Detection of known viruses. Output from the CZID Metagenomics workflow including number of reads matching known virus, proportion of reads matching known virus (reads per million) and de novo assembled contigs. ¹ The PHV7 reference sequence was unavailable in the GenBank NT database (06/02/2024).
Sample	Known Virus	Library	CZID Metagenomics Workflow
Sample	Known Virus	Library	Unique Reads	Reads Per Million	Contigs
1	SBV	cDNA	36	4.4	0
1	SBV	DNA	0	0	0
2	Rotavirus A	cDNA	2	0.1	0
	Rotavirus A	DNA	0	0	0
	Rotavirus B	cDNA	0	0	0
	Rotavirus B	DNA	0	0	0
3	Rotavirus A	cDNA	1,735,102	249,386.5	76
	Rotavirus A	DNA	18	7.2	0
	Rotavirus B	cDNA	78	11.2	1
	Rotavirus B	DNA	0	0	0
	Rotavirus C	cDNA	44,690	6423.3	17
	Rotavirus C	DNA	0	0	0
4	Rotavirus A	cDNA	0	0	0
	Rotavirus A	DNA	42	11.2	0
	Rotavirus C	cDNA	2	0.2	0
	Rotavirus C	DNA	0	0	0
5	Mpox IIb	cDNA	1331	715.0	1
5	Mpox IIb	DNA	333,126	2,332	107
6	Mpox Ia	cDNA	21	4.5	0
6	Mpox Ia	DNA	201	11.2	6
7	Mpox IIb	DNA	35,295	588.3	23
8	MDV	DNA	2	0.1	0
9	EEHV1A	cDNA	11,394	415.8	150
10	OHV2	cDNA	26	1.7	0
11	PMV1	cDNA	0	0	0
12	IBV	cDNA	10	3	0
13	PHV1	cDNA	2	0.4	0
14	PHV7¹	cDNA	0	0	0

Known Virus Detection from Swab Specimens

For swab specimens, the strategy targeted total nucleic acid to capture both DNA and RNA virus present as whole particles, and therefore both DNA and cDNA libraries were analysed. Across eight swab samples tested containing 12 known viruses, 11 were detected by mNGS with increased qualitative and quantitative detection of RNA and DNA viruses from cDNA and DNA libraries, respectively. Six RNA viruses were detected in cDNA libraries compared to two in DNA libraries and, of the two DNA viruses for which both DNA and cDNA libraries were analysed, there were 333,327 matching reads in DNA libraries compared to 1352 reads in cDNA libraries. One RNA virus (Rotavirus A in Sample 5) was only detected by mNGS analysis of the DNA library. Overall, the increased detection of RNA and DNA viruses from cDNA and DNA libraries, respectively, supports the strategy of dual DNA/RNA analysis for swab-based viral surveillance.
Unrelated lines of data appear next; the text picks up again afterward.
Variable Region : InstanceContext -> string.
Variable version_Version : string.
Variable strconv_Quote : string -> string.
Variable strings_Replace : string -> string -> string -> Z -> string.
Variable Remarshal : Raw -> UpdatePluginInput * option error.
Variable Sprint_raw : Raw -> string.

(** Package [updateutil]: constants and path builders. *)
Variables RegionHolder UpdaterPackageNamePrefix HashType : string.
Variables SourceVersionCmd SourceLocationCmd SourceHashCmd : string.
Variables TargetVersionCmd TargetLocationCmd TargetHashCmd : string.
Variables PackageNameCmd MessageIDCmd : string.
Variables updateutil_StdoutFileName updateutil_StderrFileName : string.
Variables OutputKeyPrefixCmd OutputBucketNameCmd : string.
Variable UpdaterArtifactsRoot : string.
Variable BuildUpdateCommand : string -> string -> string -> string.
Variable UpdaterFilePath : string -> string -> string -> string.
Variable UpdateArtifactFolder : string -> string -> string -> string.
Variable BuildS3Path : string -> string -> string.

(** The manifest of this package is parsed and queried in another file.
    Its methods go through the packages of their receiver, a [*Manifest]
    that is not nil; see [onManifest] for a nil one.  A [*InstanceContext]
    may be nil. *)
Variable LatestVersion :
  Manifest -> option InstanceContext -> string -> string * option error.
Variable HasVersion :
  Manifest -> option InstanceContext -> string -> string -> bool.
Variable DownloadURLAndHash :
  Manifest -> option InstanceContext -> string -> string ->
  (string * string) * option error.
Variable ParseManifest :
  string -> option InstanceContext -> string -> Ext ->
  (option Manifest * option error) * Ext.

(** The package variables [fileDownload] and [fileUncompress]. *)
Variable fileDownload : DownloadInput -> Ext -> (DownloadOutput * option error) * Ext.
Variable fileUncompress : string -> string -> Ext -> option error * Ext.

(** What [out.Stdout] holds after the given calls on [out]. *)
Variable Stdout : list OutCall -> string.

(** [updateutil.UpdatePluginResult] *)
Record UpdatePluginResult := { StandOut : string; StartDateTime : Time }.

(** The interface [updateutil.T]. *)
Record updateutil_T := {
  CreateInstanceContext : Ext -> (option InstanceContext * option error) * Ext;
  CreateUpdateDownloadFolder : Ext -> (string * option error) * Ext;
  SaveUpdatePluginResult :
    string -> UpdatePluginResult -> Ext -> option error * Ext;
  IsDiskSpaceSufficientForUpdate : Ext -> (bool * option error) * Ext;
  ExeCommand :
    string -> string -> string -> string -> string -> bool -> Ext ->
    option error * Ext }.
Known Virus Detection from Tissue Specimens

For tissue samples, a transcriptomics approach was prioritised on the premise that actively replicating viruses would generate viral transcripts in affected organs. Reference sequences for five known tissue-associated viruses were present in the GenBank NT database and four were detected using mNGS, including three herpesviruses and one coronavirus, demonstrating the detection of viral transcripts from DNA and RNA viruses using this workflow (Table 3). Successful detection of EEHV1A in heart tissue from an elephant with systemic haemorrhages illustrates how pathological examinations can guide optimal samples selection by targeting organs with macroscopically evident lesions for mNGS analysis (Supplementary Figure S1).
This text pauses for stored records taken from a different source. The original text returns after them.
(** X7. Under every key that is not a name of [Object.prototype], each
    tally holds the exact count: the number of events with that date, with
    that address, of that type; a key that no event has is absent from the
    tally. *)
Theorem aggregate_counts_exact es k :
  inheritedKey k = false ->
  byDate (aggregate es) !! k = counted (timesIn k (omap dateKey es)) /\
  byIp (aggregate es) !! k = counted (timesIn k (omap ipKey es)) /\
  byEvent (aggregate es) !! k = counted (timesIn k (eventKey <$> es)).
Proof.
  intros Hk.
  destruct (aggregate_fields es) as (-> & -> & -> & _).
  repeat split; by rewrite (tally_counted _ ∅ k 0).
Qed.

Lemma aggregate_counts_exact_witness :
  let es := [undatedProbe; undatedProbe] in
  byDate (aggregate es) !! js "probe" = counted (timesIn (js "probe") (omap dateKey es)) /\
  byIp (aggregate es) !! js "probe" = counted (timesIn (js "probe") (omap ipKey es)) /\
  byEvent (aggregate es) !! js "probe" = counted (timesIn (js "probe") (eventKey <$> es)).
Proof.
  intros es. apply (aggregate_counts_exact es (js "probe")). vm_compute. reflexivity.
Defined.

(** X8. The tallies and the total do not depend on the order of the
    events: a reordered input gives the same [byDate], [byIp], [byEvent]
    and [total], whatever the keys are; only the list of login attempts
    follows the order, and it is reordered with the input. *)
Theorem aggregate_tallies_order_free es1 es2 :
  es1 ≡ₚ es2 ->
  byDate (aggregate es1) = byDate (aggregate es2) /\
  byIp (aggregate es1) = byIp (aggregate es2) /\
  byEvent (aggregate es1) = byEvent (aggregate es2) /\
  total (aggregate es1) = total (aggregate es2) /\
  loginAttempts (aggregate es1) ≡ₚ loginAttempts (aggregate es2).
Proof.
  intros Hperm.
  destruct (aggregate_fields es1) as (-> & -> & -> & -> & ->).
  destruct (aggregate_fields es2) as (-> & -> & -> & -> & ->).
  split; [|split; [|split; [|split]]].
  - apply tally_permutation. by rewrite Hperm.
  - apply tally_permutation. by rewrite Hperm.
  - apply tally_permutation. by rewrite Hperm.
  - by rewrite Hperm.
  - by rewrite Hperm.
Qed.

Lemma aggregate_tallies_order_free_witness :
  let e1 := undatedProbe in
  let e2 := {| date := Some (js "2026-02-18"); ip := js "1.2.3.4";
               eventType := js "LOGIN"; ts := js "2026-02-18T10:00:00";
               loginUsername := Some (js "root"); loginPassword := Some (js "toor") |} in
  byDate (aggregate [e1; e2]) = byDate (aggregate [e2; e1]) /\
  byIp (aggregate [e1; e2]) = byIp (aggregate [e2; e1]) /\
  byEvent (aggregate [e1; e2]) = byEvent (aggregate [e2; e1]) /\
  total (aggregate [e1; e2]) = total (aggregate [e2; e1]) /\
  loginAttempts (aggregate [e1; e2]) ≡ₚ loginAttempts (aggregate [e2; e1]).
Proof.
  intros e1 e2. apply (aggregate_tallies_order_free [e1; e2] [e2; e1]).
  apply perm_swap.
Defined.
Overall, the 14 specimens used in this evaluation contained 17 known viruses of which, 15 (88.2%) were identified including 11 of 12 in swab samples and 4 of 5 in tissue samples (Table 3). The detection rates support the distinct strategies of analysing DNA and RNA for detection of whole virus particles from swab samples and the transcriptomics approach for detecting actively replicating viruses from tissues.
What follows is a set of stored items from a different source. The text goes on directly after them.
(** One pass over a list of distinct known names that are not yet in the
    error map: the map is extended with exactly the verdicts of those
    names, nothing else of the page changes, and the captured flag stays
    true only if none of them failed. *)
Lemma forEachField_verdicts (names : list string) :
  NoDup names ->
  (forall n, n ∈ names -> n ∈ knownFields) ->
  forall (isValid : bool) (w : world),
  (forall n, n ∈ names -> errors w !! n = None) ->
  exists (b : bool) (e : gmap string (option string)),
    FormValidator.forEachField FORM_CONFIG names isValid w = (Normal b, set_errors e w)
    /\ (forall n, e !! n =
          if bool_decide (n ∈ names)
          then formVerdict FORM_CONFIG (fields w) n
          else errors w !! n)
    /\ (b = true <->
        isValid = true
        /\ forall n, n ∈ names -> formVerdict FORM_CONFIG (fields w) n = None).
Proof.
  induction names as [|name rest IH]; intros Hnd Hknown isValid w Hfresh.
  - exists isValid, (errors w). destruct w.
    split; [reflexivity | split].
    + intros n. rewrite bool_decide_eq_false_2 by apply not_elem_of_nil.
      reflexivity.
    + split; [ | tauto]. intros ->. split; [reflexivity | ].
      intros n Hn. inversion Hn.
  - apply NoDup_cons in Hnd as [Hnotin Hnd].
    assert (Hk : name ∈ knownFields) by (apply Hknown; left).
    destruct (ValidatorFacts.known_configured _ Hk) as (r & m & Hr & Hm).
    assert (Hfv : forall flds, formVerdict FORM_CONFIG flds name =
              match flds !! name with
              | Some f => messageFor m <$> verdict r (value f)
              | None => None
              end).
    { intros flds. unfold formVerdict.
      rewrite bool_decide_eq_true_2, Hr, Hm by assumption. reflexivity. }
    cbn [FormValidator.forEachField]. run_m.
    destruct (fields w !! name) as [f|] eqn:Hf.
    + rewrite (ValidatorFacts.validateField_configured _ _ _ _ _ Hr Hm).
      set (e1 := match verdict r (value f) with
                 | Some k => <[name := messageFor m k]> (delete name (errors w))
                 | None => delete name (errors w)
                 end).
      set (v1 := match verdict r (value f) with
                 | Some _ => if false then isValid else false
                 | None => isValid
                 end).
      assert (Hstep :
        (let (c, w') :=
           match verdict r (value f) with
           | Some k =>
               (Normal false,
                set_errors (<[name := messageFor m k]> (delete name (errors w))) w)
           | None => (Normal true, set_errors (delete name (errors w)) w)
           end in
         match c with
         | Normal a => FormValidator.forEachField FORM_CONFIG rest (if a then isValid else false) w'
         | Throw e => (Throw e, w')
         end) = FormValidator.forEachField FORM_CONFIG rest v1 (set_errors e1 w)).
      { unfold e1, v1. destruct (verdict r (value f)); reflexivity. }
      rewrite Hstep. clear Hstep.
      assert (He1 : forall n, e1 !! n =
                if decide (n = name)
                then messageFor m <$> verdict r (value f)
                else errors w !! n).
      { intros n. unfold e1. destruct (decide (n = name)) as [-> | Hne].
        - destruct (verdict r (value f)); simpl.
          + apply lookup_insert_eq.
          + apply lookup_delete_eq.
        - destruct (verdict r (value f)).
          + rewrite lookup_insert_ne, lookup_delete_ne by congruence. reflexivity.
          + rewrite lookup_delete_ne by congruence. reflexivity. }
      destruct (IH Hnd (fun n Hn => Hknown n (list_elem_of_further _ _ _ Hn))
                  v1 (set_errors e1 w)) as (b & e & Hrun & He & Hb).
      { intros n Hn. cbn [errors set_errors]. rewrite He1.
        destruct (decide (n = name)) as [-> | _]; [contradiction | ].
        apply Hfresh. now right. }
      exists b, e. split; [exact Hrun | split].
      * intros n. rewrite He. cbn [errors fields set_errors].
        destruct (decide (n = name)) as [-> | Hne].
        -- rewrite bool_decide_eq_false_2 by assumption.
           rewrite bool_decide_eq_true_2 by left.
           rewrite He1, Hfv, Hf. now destruct (decide (name = name)).
        -- rewrite He1. destruct (decide (n = name)); [contradiction | ].
           destruct (decide (n ∈ rest)).
           ++ rewrite !bool_decide_eq_true_2; auto. now right.
           ++ rewrite !bool_decide_eq_false_2; auto.
              rewrite elem_of_cons. tauto.
      * rewrite Hb. cbn [fields set_errors]. unfold v1. split.
        -- intros [Hv Hall]. destruct (verdict r (value f)) eqn:Hverd;
             [discriminate | ].
           split; [assumption | ]. intros n [-> | Hn]%elem_of_cons; auto.
           now rewrite Hfv, Hf, Hverd.
        -- intros [-> Hall]. pose proof (Hall name (list_elem_of_here _ _)) as Hn.
           rewrite Hfv, Hf in Hn.
           destruct (verdict r (value f)); [discriminate | ].
           split; [reflexivity | ]. intros n Hn'. apply Hall. now right.
    + destruct (IH Hnd (fun n Hn => Hknown n (list_elem_of_further _ _ _ Hn))
                  isValid w) as (b & e & Hrun & He & Hb).
      { intros n Hn. apply Hfresh. now right. }
      exists b, e. split; [exact Hrun | split].
      * intros n. rewrite He. destruct (decide (n = name)) as [-> | Hne].
        -- rewrite bool_decide_eq_false_2 by assumption.
           rewrite bool_decide_eq_true_2 by left.
           rewrite Hfv, Hf. apply Hfresh. left.
        -- destruct (decide (n ∈ rest)).
           ++ rewrite !bool_decide_eq_true_2; auto. now right.
           ++ rewrite !bool_decide_eq_false_2; auto.
              rewrite elem_of_cons. tauto.
      * rewrite Hb. split.
        -- intros [Hv Hall]. split; [assumption | ].
           intros n [-> | Hn]%elem_of_cons; auto. now rewrite Hfv, Hf.
        -- intros [Hv Hall]. split; [assumption | ].
           intros n Hn. apply Hall. now right.
Qed.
Identification of Unknown Viruses

mNGS workflows must be capable of detecting emerging and re-emerging viruses, where there is limited or no prior knowledge of the infectious agent. This spectrum includes “unknown knowns” where reference sequences exist, but the virus has not been identified in a sample; “known unknowns” where a virus is known to be present, but it lacks a complete reference genome; and “unknown unknown”, for which neither prior detection nor reference sequences are available. In this study, secondary infections represented unknown knowns, PHV7 served as an example of known unknown, and the workflows were not explicitly challenged with unknown unknowns.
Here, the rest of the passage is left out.